Rusia cuestionó la incautación de su buque petrolero y acusó a EE.UU. de violar el derecho marítimo


El gobierno de Vladimir Putin denunció que la Guardia Costera estadounidense interceptó de manera ilegal un petrolero ruso que transportaba crudo venezolano en aguas internacionales. Desde Moscú aseguraron que el navío tenía autorización para navegar bajo la bandera de su país.

Rusia elevó este miércoles una fuerte protesta diplomática contra Estados Unidos tras la incautación de un buque petrolero de origen ruso en aguas internacionales del Atlántico Norte. Desde Moscú calificaron el accionar de la Guardia Costera estadounidense como una “intercepción ilegal” y acusaron a Washington de violar principios fundamentales del derecho marítimo internacional.

El episodio ocurrió cuando fuerzas estadounidenses abordaron el petrolero —conocido originalmente como Bella 1 y posteriormente renombrado Marinera— mientras navegaba fuera de las aguas territoriales de cualquier Estado. Según el Ministerio de Transporte ruso, la operación se llevó a cabo sin autorización y en abierta contradicción con la Convención de las Naciones Unidas sobre el Derecho del Mar de 1982.

A través de un comunicado oficial, las autoridades rusas detallaron que el buque había recibido el pasado 24 de diciembre un permiso temporal para navegar bajo bandera de Rusia, otorgado conforme a la legislación nacional y a las normas internacionales vigentes.

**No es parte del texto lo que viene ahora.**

Definition dataset (self : MemoryDataStore) (committed : Committed) : option (key_map string) :=
  match committed with
  | Live => Some (live self)
  | Pending tx => pending self !! tx
  end.

(** [dataset_mut], with the update [f] its callers apply to the reference; the
    [Pending] case creates the transaction ([entry(tx).or_default()]). *)
Definition dataset_mut (f : key_map string → key_map string) (committed : Committed)
    (self : MemoryDataStore) : MemoryDataStore :=
  match committed with
  | Live => mk_memory (pending self) (f (live self)) (metadata self) (pending_metadata self)
  | Pending tx =>
      mk_memory (<[tx := f (default ∅ (pending self !! tx))]> (pending self))
        (live self) (metadata self) (pending_metadata self)
  end.

Definition set_metadata_raw (metadata_to_use : key_map (key_map string))
    (metadata_key data_key : Key) (value : string) : key_map (key_map string) :=
  hm_entry data_key ∅ (hm_insert metadata_key value) metadata_to_use.

Definition metadata_to_use (self : MemoryDataStore) (committed : Committed) :
    key_map (key_map string) :=
  match committed with
  | Live => metadata self
  | Pending _ => pending_metadata self
  end.

Section memory.
Context `{HashOrder}.

Definition mem_list_populated_keys (self : MemoryDataStore) (prefix : string)
    (committed : Committed) : result error key_set :=
  let ds := default ∅ (dataset self committed) in
  Ok (hs_collect (filter (λ k, str_starts_with (name k) prefix = true) (hm_keys ds))).

(** The metadata keys of one data key that match the requested name. *)
Definition meta_for_data (meta_map : key_map string) (metadata_key_name : option string) :
    key_set :=
  hs_collect (filter (λ mk, name_requested metadata_key_name mk = true) (hm_keys meta_map)).

Definition mem_list_populated_metadata (self : MemoryDataStore) (prefix : string)
    (committed : Committed) (metadata_key_name : option string) :
    result error (key_map key_set) :=
  Ok (foldl (λ res '(data_key, meta_map),
        if negb (str_starts_with (name data_key) prefix) then res
        else
          let mfd := meta_for_data meta_map metadata_key_name in
          if decide (mfd = ∅) then res else hm_insert data_key mfd res)
      ∅ (hm_iter (metadata_to_use self committed))).

Definition mem_get_key (self : MemoryDataStore) (key : Key) (committed : Committed) :
    result error (option string) :=
  Ok (hm_get key (default ∅ (dataset self committed))).

Definition mem_set_key (key : Key) (value : string) (committed : Committed) :
    stres MemoryDataStore error unit :=
  λ self, (dataset_mut (hm_insert key value) committed self, Ok tt).

Definition mem_unset_key (key : Key) (committed : Committed) :
    stres MemoryDataStore error unit :=
  λ self, (dataset_mut (hm_remove key) committed self, Ok tt).

Definition mem_key_populated (self : MemoryDataStore) (key : Key) (committed : Committed) :
    result error bool :=
  Ok (hm_contains_key key (default ∅ (dataset self committed))).

Definition mem_get_metadata_raw (self : MemoryDataStore) (metadata_key data_key : Key)
    (committed : Committed) : result error (option string) :=
  Ok (hm_get data_key (metadata_to_use self committed) ≫= hm_get metadata_key).

Definition mem_set_metadata (metadata_key data_key : Key) (value : string)
    (committed : Committed) : stres MemoryDataStore error unit :=
  λ self,
    match committed with
    | Live =>
        (mk_memory (pending self) (live self)
           (set_metadata_raw (metadata self) metadata_key data_key value)
           (pending_metadata self), Ok tt)
    | Pending _ =>
        (mk_memory (pending self) (live self) (metadata self)
           (set_metadata_raw (pending_metadata self) metadata_key data_key value), Ok tt)
    end.

Definition mem_unset_metadata (metadata_key data_key : Key) :
    stres MemoryDataStore error unit :=
  λ self,
    match metadata self !! segments data_key with
    | Some (k0, metadata_for_data) =>
        (mk_memory (pending self) (live self)
           (<[segments data_key := (k0, hm_remove metadata_key metadata_for_data)]>
              (metadata self))
           (pending_metadata self), Ok tt)
    | None => (self, Ok tt)
    end.

(** [self.set_keys(&settings, &Committed::Live)], the trait's provided method
    for this store. *)
Definition mem_set_keys (pairs : key_map string) (committed : Committed) :
    stres MemoryDataStore error unit :=
  st_forM (hm_iter pairs) (λ '(key, value), mem_set_key key value committed).

Definition mem_remove_pending (tx : string) (self : MemoryDataStore) : MemoryDataStore :=
  mk_memory (delete tx (pending self)) (live self) (metadata self) (pending_metadata self).

Definition mem_commit_transaction {BE} (transaction : string)
    (constraint_check : Committed → stres MemoryDataStore BE ConstraintCheckResult) :
    stres MemoryDataStore error key_set :=
  λ self,
    let '(self, r) := constraint_check (Pending transaction) self in
    let constraint_check_result :=
      match r with
      | Ok c => c
      | Err _ =>
          Reject "Check constraint function rejected the transaction. Aborting commit"
      end in
    match approved_write_try_from constraint_check_result with
    | Err e => (self, Err e)
    | Ok approved_write =>
        if decide (aw_settings approved_write = ∅)
        then (mem_remove_pending transaction self, Ok ∅)
        else
          match mem_set_keys (aw_settings approved_write) Live self with
          | (self, Err e) => (self, Err e)
          | (self, Ok _) =>
              (mem_remove_pending transaction self,
               Ok (hs_collect (hm_keys (aw_settings approved_write))))
          end
    end.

“En mar abierto rige el principio de libertad de navegación y ningún Estado tiene derecho a aplicar la fuerza contra embarcaciones debidamente registradas en jurisdicciones de terceros países”, señalaron desde el gobierno.

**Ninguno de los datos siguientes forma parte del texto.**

Lemma from_path_data k : proper_key k → from_path (key_rel k) = Ok (mk_key_path (canonical k) None).
Proof.
  intros Hk. unfold from_path. rewrite str_splitn2_no_char by apply join_rel_no_dot.
  rewrite split_rel by done. unfold key_rel. rewrite decode_segments. cbn [mbind result_bind].
  rewrite from_segments_canonical by apply Hk. done.
Qed.

Lemma from_path_meta k m : proper_key k →
  from_path (meta_rel k m) =
  (let? mk := key_new Meta (encode_path_component m) in Ok (mk_key_path (canonical k) (Some mk))).
Proof.
  intros Hk. destruct (rel_snoc k Hk) as (pre & l & E & _).
  rewrite (meta_rel_snoc k m pre l E). unfold from_path. rewrite <- str_join_last, <- E.
  change ("." +:+ ?s) with (String DOT s). rewrite (str_splitn2_char DOT) by apply join_rel_no_dot.
  rewrite split_rel by done. unfold key_rel. rewrite decode_segments. cbn [mbind result_bind].
  rewrite from_segments_canonical by apply Hk. cbn [mbind result_bind].
  by destruct (key_new _ _).
Qed.

End places.

(** ** The store keeps its promises *)

Section entries.
Context `{HashOrder} `{PercentEncoding}.

(** The paths below a base that hold the files of keys and of their metadata. *)
Definition good_rel (rel : list string) : Prop :=
  (∃ k, proper_key k ∧ rel = key_rel k) ∨ (∃ k m, proper_key k ∧ rel = meta_rel k m).

(** The invariant of the store: its files are in directories; below a base a file
    is the file of a key or of a metadata key; a directory of a transaction is named
    by it. *)
Record fs_inv_at (base : list string) (self : FilesystemDataStore) : Prop := {
  inv_based : based base self;
  inv_tree : tree (fs_disk self);
  inv_files c rel s :
    fs_committed c → fs_disk self !! (base_of base c ++ rel) = Some (File s) → good_rel rel;
  inv_transactions x :
    fs_disk self !! (base ++ ["pending"; x]) = Some Dir →
    ∃ tx, tx ≠ EmptyString ∧ x = encode_path_component tx }.

Definition fs_inv (self : FilesystemDataStore) : Prop := ∃ base, fs_inv_at base self.

(** The entry a file of the disk stands for. *)
Definition entry_of (base : list string) (e : list string * node) :
    option (list string * (Key * string)) :=
  match e.2 with
  | File s =>
      match from_path (drop (length base) e.1) with
      | Ok kp => if decide (kp_key_type kp = Data)
                 then Some (segments (data_key kp), (data_key kp, s)) else None
      | Err _ => None
      end
  | Dir => None
  end.

Definition fs_entries (self : FilesystemDataStore) (c : Committed) : key_map string :=
  let base := components (base_path self c) in
  list_to_map (omap (entry_of base) (walk (fs_disk self) base)).

Lemma fs_entries_wf self c : hm_wf (fs_entries self c).
Proof.
  intros segs kv Hs. unfold fs_entries in Hs. apply elem_of_list_to_map_2 in Hs.
  apply list_elem_of_omap in Hs as ([p n] & _ & He). unfold entry_of in He. cbn in He.
  destruct n; [done|]. destruct (from_path _) as [kp|]; [|done]. case_decide; [|done].
  by injection He as <- <-.
Qed.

Según la versión rusa, la comunicación con el navío se perdió luego de que helicópteros y unidades navales estadounidenses interceptaran la embarcación alrededor de las 15 horas de Moscú. Imágenes difundidas en redes sociales muestran el despliegue militar durante el operativo, que incluyó el uso de tecnología infrarroja para abordar el buque.

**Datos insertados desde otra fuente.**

(* ===== verification/StoreMeta.v ===== *)
(** * The live metadata of a data store

    What a data store promises about its metadata ([DataStoreMeta]), next to
    [DataStoreSpec]: a metadata key is written for one data key, writes of data leave
    it alone, and [list_populated_metadata] lists what is there.
    [FilesystemDataStore] ([sources/api/datastore/src/filesystem.rs]) keeps the
    promises, with one limit that its listing has: only a metadata key whose name is
    made of characters that paths keep is listed under its own name. *)
From S2P Require Import Prelude DsError Key KeyMap DataStore Filesystem.
From stdpp Require Import base list strings gmap.
From stdpp Require Import options.

(** A metadata key has one segment. *)
Definition meta_key (mk : Key) : Prop := ∃ m, segments mk = [m].

Lemma key_new_meta n mk : key_new Meta n = Ok mk → meta_key mk.
Proof.
  intros (_ & _ & [_ Hl]%check_key_Ok)%key_new_Ok. unfold meta_key.
  destruct (segments mk) as [|m [|]]; [done|by exists m|done].
Qed.

(** The live value of a metadata key for a data key. *)
Definition live_meta `{DataStore D} (s : D) (mk k : Key) : option string :=
  match get_metadata_raw s mk k Live with Ok o => o | Err _ => None end.

(** A listing has the metadata key for the data key. *)
Definition meta_listed (md : key_map key_set) (k mk : Key) : Prop :=
  ∃ i dk mks j mk', md !! i = Some (dk, mks) ∧ mks !! j = Some mk' ∧
    segments dk = segments k ∧ segments mk' = segments mk.

Class DataStoreMeta (D : Type) `{DataStoreSpec D} := {
  (** The metadata keys that the store lists under their own names. *)
  dm_own_name : Key → Prop;
  dm_set_metadata d mk k v d' u mk' k' :
    ds_inv d → ds_key (D := D) k → meta_key mk → set_metadata mk k v Live d = (d', Ok u) →
    ds_key (D := D) k' → meta_key mk' →
    live_meta d' mk' k' =
      if decide (segments mk' = segments mk ∧ segments k' = segments k) then Some v
      else live_meta d mk' k';
  dm_set_key d k v c d' u mk k' :
    ds_inv d → ds_key (D := D) k → ds_committed (D := D) c → set_key k v c d = (d', Ok u) →
    ds_key (D := D) k' → meta_key mk → live_meta d' mk k' = live_meta d mk k';
  dm_list d md mk k :
    ds_inv d → list_populated_metadata d EmptyString Live None = Ok md →
    ds_key (D := D) k → meta_key mk → dm_own_name mk →
    meta_listed md k mk ↔ is_Some (live_meta d mk k) }.

(** ** The file system's *)

Section filesystem.
Context `{HashOrder} `{PercentEncoding}.

Lemma meta_rel_inj k1 k2 m1 m2 :
  proper_key k1 → proper_key k2 → meta_rel k1 m1 = meta_rel k2 m2 →
  segments k1 = segments k2 ∧ m1 = m2.
Proof.
  intros Hk1 Hk2 E.
  destruct (rel_snoc k1 Hk1) as (p1 & l1 & E1 & _ & D1 & _), (rel_snoc k2 Hk2) as (p2 & l2 & E2 & _ & D2 & _).
  rewrite (meta_rel_snoc k1 m1 p1 l1 E1), (meta_rel_snoc k2 m2 p2 l2 E2) in E.
  apply app_inj_tail in E as [-> El]. apply (f_equal (str_splitn2 DOT)) in El.
  change ("." +:+ ?s) with (String DOT s) in El. rewrite !str_splitn2_char in El by done.
  injection El as <- Hm. split; [apply key_rel_inj; congruence|by apply (inj encode_path_component) in Hm].
Qed.

Lemma meta_rel_not_key k k' m : proper_key k → meta_rel k m ≠ key_rel k'.
Proof.
  intros Hk E. pose proof (join_rel_no_dot k') as Hd. rewrite <- E in Hd.
  destruct (rel_snoc k Hk) as (pre & l & El & _). rewrite (meta_rel_snoc k m pre l El) in Hd.
  apply join_no_char, Forall_app in Hd as [_ [Hl _]%Forall_cons].
  change ("." +:+ ?s) with (String DOT s) in Hl. apply no_char_app in Hl as [_ Hl].
  unfold no_char in Hl. cbn in Hl. done.
Qed.

(** The value is the text of a file. *)
Lemma fs_live_meta base self mk m k :
  fs_inv_at base self → proper_key k → segments mk = [m] →
  live_meta self mk k =
    match fs_disk self !! (base_of base Live ++ meta_rel k m) with Some (File v) => Some v | _ => None end.
Proof.
  intros Hinv Hk Hm. destruct (metadata_path_spec base self mk m [] k Live) as (path & Hp & Hcp);
    [by destruct Hinv|done..|].
  unfold live_meta. cbn. unfold fs_get_metadata_raw. rewrite Hp. cbn. unfold read_file_for_key, fs_read.
  rewrite Hcp. destruct (fs_disk self !! _) as [[|v]|]; [done|done|]. by case_decide.
Qed.

(** A file written elsewhere. *)
Lemma wrote_live_meta base self d' mk m k p v :
  fs_inv_at base self → fs_inv_at base (with_disk d' self) → proper_key k → segments mk = [m] →
  wrote p v (fs_disk self) d' →
  live_meta (with_disk d' self) mk k =
    if decide (base_of base Live ++ meta_rel k m = p) then Some v else live_meta self mk k.
Proof.
  intros Hinv Hinv' Hk Hm Hw. rewrite !(fs_live_meta base _ mk m k) by done. cbn. rewrite Hw.
  case_decide; [done|]. destruct (fs_disk self !! _); [done|]. by case_decide.
Qed.

Lemma fs_set_metadata_meta self mk k v self' u mk' k' :
  fs_inv self → proper_key k → meta_key mk → fs_set_metadata mk k v Live self = (self', Ok u) →
  proper_key k' → meta_key mk' →
  live_meta self' mk' k' =
    if decide (segments mk' = segments mk ∧ segments k' = segments k) then Some v else live_meta self mk' k'.
Proof.
  intros [base Hinv] Hk [m Hm] Hs Hk' [m' Hm'].
  destruct (fs_set_metadata_Ok base self self' mk k v Live u Hinv I Hk Hs) as (d' & m0 & -> & Hh & _ & Hw & Hinv').
  rewrite Hm in Hh. injection Hh as <-. rewrite (wrote_live_meta base _ d' mk' m' k' _ v) by done.
  rewrite Hm, Hm'. apply decide_ext. split.
  - intros [_ [-> ->]%meta_rel_inj]%base_of_disjoint; done.
  - intros [[= ->] E]. unfold meta_rel, key_rel. by rewrite E.
Qed.

Lemma fs_set_key_meta self k v c self' u mk k' :
  fs_inv self → proper_key k → fs_committed c → fs_set_key k v c self = (self', Ok u) →
  proper_key k' → meta_key mk → live_meta self' mk k' = live_meta self mk k'.
Proof.
  intros [base Hinv] Hk Hc Hs Hk' [m Hm].
  destruct (fs_set_key_Ok base _ _ _ _ _ _ Hinv Hc Hk Hs) as (d' & -> & _ & Hw & Hinv').
  rewrite (wrote_live_meta base _ d' mk m k' _ v) by done. apply decide_False.
  intros [_ E]%base_of_disjoint. by eapply meta_rel_not_key.
Qed.

(** *** The listing *)

(** A metadata key that reads back from its path. *)
Definition fs_own_name (mk : Key) : Prop :=
  match segments mk with
  | [m] => str_forallb ENCODE_CHARACTERS m = true ∧ m ≠ EmptyString ∧ str_len m ≤ MAX_KEY_NAME_LENGTH
  | _ => False
  end.

Lemma key_new_meta_encoded m mk :
  key_new Meta (encode_path_component m) = Ok mk → str_forallb ENCODE_CHARACTERS m = true ∧ mk = mk_key m [m].
Proof.
  intros Hk. unfold encode_path_component in Hk. destruct (str_forallb ENCODE_CHARACTERS m) eqn:E.
  - split; [done|]. rewrite encode_kept in Hk by done.
    assert (m ≠ EmptyString) as Hne by (intros ->; done).
    pose proof Hk as (_ & _ & [Hl _]%check_key_Ok)%key_new_Ok.
    rewrite key_new_plain in Hk by done. by injection Hk as <-.
  - exfalso. apply encode_escaped in E. pose proof (parse_loop_invalid
      (utf8_percent_encode ENCODE_CHARACTERS m) _ [] EmptyString false E) as Hi.
    unfold key_new, parse_name_segments in Hk. destruct (str_is_empty _); [done|]. cbn in Hk.
    by destruct (parse_loop _ _ _ _ _).
Qed.

Definition meta_wf (md : key_map key_set) : Prop := hm_wf md ∧ map_Forall (λ _ e, hs_wf e.2) md.

Lemma meta_listed_lookup md k mk :
  meta_wf md → meta_listed md k mk ↔
  ∃ dk mks mk', md !! segments k = Some (dk, mks) ∧ mks !! segments mk = Some mk'.
Proof.
  intros [Hwf Hs]. split.
  - intros (i & dk & mks & j & mk' & Hd & Hm & <- & <-). exists dk, mks, mk'.
    pose proof (Hwf _ _ Hd) as Ei. pose proof (Hs _ _ Hd _ _ Hm) as Ej. cbn in Ei, Ej. by subst.
  - intros (dk & mks & mk' & Hd & Hm). exists (segments k), dk, mks, (segments mk), mk'.
    split_and!; [done..|exact (Hwf _ _ Hd)|exact (Hs _ _ Hd _ _ Hm)].
Qed.

Lemma hs_insert_wf k s : hs_wf s → hs_wf (hs_insert k s).
Proof. intros Hs. unfold hs_insert. destruct (s !! _); [done|]. by apply map_Forall_insert_2. Qed.

Lemma hs_insert_is_Some k s i : is_Some (hs_insert k s !! i) ↔ is_Some (s !! i) ∨ segments k = i.
Proof.
  unfold hs_insert. destruct (s !! segments k) eqn:E.
  - split; [by left|]. intros [?|<-]; [done|by eexists].
  - rewrite lookup_insert_is_Some'. naive_solver.
Qed.

(** One more pair of keys. *)
Lemma meta_entry dk0 mk0 md :
  meta_wf md → meta_wf (hm_entry dk0 ∅ (hs_insert mk0) md) ∧
  ∀ k mk, meta_listed (hm_entry dk0 ∅ (hs_insert mk0) md) k mk ↔
    meta_listed md k mk ∨ segments dk0 = segments k ∧ segments mk0 = segments mk.
Proof.
  intros Hwf. assert (meta_wf (hm_entry dk0 ∅ (hs_insert mk0) md)) as Hwf'.
  { destruct Hwf as [Hwf Hs]. unfold hm_entry. destruct (md !! segments dk0) as [[k0 ks]|] eqn:E; split;
      apply map_Forall_insert_2; try done; try apply hs_insert_wf; try done.
    - exact (Hwf _ _ E).
    - exact (Hs _ _ E). }
  split; [done|]. intros k mk. rewrite !meta_listed_lookup by done. unfold hm_entry.
  destruct (decide (segments dk0 = segments k)) as [Ek|Ek].
  - destruct (md !! segments dk0) as [[k0 ks]|] eqn:E; rewrite Ek in *; rewrite lookup_insert_eq.
    + transitivity (is_Some (hs_insert mk0 ks !! segments mk)); [split; [naive_solver|intros [x ?]; naive_solver]|].
      rewrite hs_insert_is_Some, E. split; [intros [[x ?]|?]; [left; naive_solver|by right]|].
      intros [(? & ? & x & [= <- <-] & ?)|[_ ?]]; [left; by eexists|by right].
    + transitivity (is_Some (hs_insert mk0 ∅ !! segments mk)); [split; [naive_solver|intros [x ?]; naive_solver]|].
      rewrite hs_insert_is_Some, E, lookup_empty. split; [intros [[]%is_Some_None|?]; by right|].
      intros [(? & ? & ? & ? & _)|[_ ?]]; [done|by right].
  - transitivity (∃ dk mks mk', md !! segments k = Some (dk, mks) ∧ mks !! segments mk = Some mk'); [|naive_solver].
    by destruct (md !! segments dk0) as [[k0 ks]|]; rewrite lookup_insert_ne.
Qed.

Lemma list_metadata_loop_listed l res md :
  list_metadata_loop None l res = Ok md → meta_wf res →
  ∀ k mk, meta_listed md k mk ↔
    meta_listed res k mk ∨
    ∃ kp mk', kp ∈ l ∧ metadata_key kp = Some mk' ∧ segments (data_key kp) = segments k ∧
      segments mk' = segments mk.
Proof.
  revert res. induction l as [|kp l IH]; intros res Hl Hwf k mk; cbn in Hl.
  { injection Hl as <-. split; [by left|]. intros [?|(? & ? & []%not_elem_of_nil & _)]. done. }
  destruct (metadata_key kp) as [mk0|] eqn:Hkp; [|done]. cbn in Hl.
  destruct (meta_entry (data_key kp) mk0 res Hwf) as [Hwf1 He]. rewrite (IH _ Hl Hwf1), He.
  split.
  - intros [[?|[? ?]]|(kp' & mk' & ? & ?)]; [by left|right; exists kp, mk0; by split_and!; [left|..]|].
    right. exists kp', mk'. by split; [right|].
  - intros [?|(kp' & mk' & [->|?]%elem_of_cons & E & ? & ?)]; [by left; left|left; right; naive_solver|].
    right. by exists kp', mk'.
Qed.

Lemma fs_list_meta self md mk k :
  fs_inv self → fs_list_populated_metadata self EmptyString Live None = Ok md →
  proper_key k → meta_key mk → fs_own_name mk →
  meta_listed md k mk ↔ is_Some (live_meta self mk k).
Proof.
  intros [base Hinv] Hl Hk [m Hm] Hown. unfold fs_own_name in Hown. rewrite Hm in Hown.
  destruct Hown as (Hplain & Hne & Hlen).
  rewrite (fs_live_meta base self mk m k) by done. unfold fs_list_populated_metadata in Hl. rinv.
  match goal with H : find_populated_key_paths _ _ _ _ = _ |- _ =>
    apply (find_populated_spec base) in H as ->; [|done..] end.
  set (l := omap _ _) in Hl.
  assert (∀ kp, kp ∈ l ↔ ∃ k m v, proper_key k ∧ key_new Meta (encode_path_component m) = Ok (mk_key m [m]) ∧
    kp = mk_key_path (canonical k) (Some (mk_key m [m])) ∧
    fs_disk self !! (base_of base Live ++ meta_rel k m) = Some (File v)) as Hin.
  { intros kp. unfold l. rewrite list_elem_of_omap. split.
    - intros ([p [|v]] & [Hp [rel ->]]%elem_of_walk & Hw); [done|].
      unfold wanted, from_entry in Hw. cbn in Hw. rewrite drop_app_length in Hw.
      destruct (inv_files _ _ Hinv Live _ _ I Hp) as [(k0 & Hk0 & ->)|(k0 & m0 & Hk0 & ->)].
      + rewrite from_path_data in Hw by done. cbn in Hw. by destruct (str_starts_with _ _).
      + rewrite from_path_meta in Hw by done. destruct (key_new _ _) as [mk0|] eqn:Ek; [|done]. cbn in Hw.
        destruct (_ && _); [|done]. injection Hw as <-. exists k0, m0, v.
        apply key_new_meta_encoded in Ek as Hmk. destruct Hmk as [_ ->]. done.
    - intros (k0 & m0 & v & Hk0 & Ek & -> & Hd). eexists (_, File v). rewrite elem_of_walk. split; [by eauto|].
      unfold wanted, from_entry. cbn. rewrite drop_app_length, from_path_meta, Ek by done. cbn.
      by destruct (encoded _). }
  assert (∀ kp, kp ∈ hash_iter (foldl (λ s kp, kp_insert kp s) ∅ l) ↔ kp ∈ l) as Hit.
  { intros kp. apply kp_collect_elem. intros kp1 kp2 (k1 & m1 & v1 & _ & _ & -> & _)%Hin (k2 & m2 & v2 & _ & _ & -> & _)%Hin E.
    injection E as E ->. unfold canonical. by rewrite E. }
  rewrite (list_metadata_loop_listed _ _ _ Hl) by done. split.
  - intros [(? & ? & ? & ? & ? & ? & _)|(kp & mk' & (k0 & m0 & v & Hk0 & _ & -> & Hd)%Hit%Hin & E & Es & Em)]; [done|].
    cbn in E, Es. injection E as <-. cbn in Em. rewrite Hm in Em. injection Em as ->.
    unfold meta_rel, key_rel in *. rewrite Es in Hd. rewrite Hd. by eexists.
  - intros [v Hv]. destruct (fs_disk self !! _) as [[|v']|] eqn:Hd; try done. right.
    exists (mk_key_path (canonical k) (Some (mk_key m [m]))), (mk_key m [m]). split_and!; [|done|done|done].
    apply Hit, Hin. exists k, m, v'. split_and!; [done| |done..].
    unfold encode_path_component. rewrite encode_kept by done. by apply key_new_plain.
Qed.

#[global] Instance filesystem_data_store_meta : DataStoreMeta FilesystemDataStore := {|
  dm_own_name := fs_own_name;
  dm_set_metadata := fs_set_metadata_meta;
  dm_set_key := fs_set_key_meta;
  dm_list := fs_list_meta |}.
End filesystem.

Desde Washington, en tanto, sostienen que el petrolero forma parte de una denominada “flota fantasma” que transporta petróleo para países sancionados, como Venezuela, Irán y la propia Rusia, en presunta violación de las restricciones impuestas por el Departamento del Tesoro. El navío había sido sancionado en 2024 por supuestos vínculos con operaciones financieras ligadas a Irán y al grupo Hezbolá.

El Marinera había sido seguido por Estados Unidos desde que intentó eludir el bloqueo naval impuesto a fines de diciembre sobre petroleros que se dirigen hacia o desde Venezuela. Incluso, de acuerdo a medios estadounidenses, Rusia habría enviado recursos navales —incluido un submarino— para escoltar la embarcación durante parte de su trayecto.

Desde el Ministerio de Relaciones Exteriores ruso expresaron su “profunda preocupación” por lo que describieron como una atención “desproporcionada” por parte de Estados Unidos y fuerzas de la OTAN hacia un buque de carácter civil. “Esperamos que los países occidentales que proclaman su compromiso con la libertad de navegación respeten este principio en la práctica”, señalaron.

La incautación del Marinera se convirtió en el tercer caso de un buque vinculado a Venezuela que es detenido por el Gobierno de Trump desde el inicio del bloqueo naval contra el régimen de Nicolás Maduro.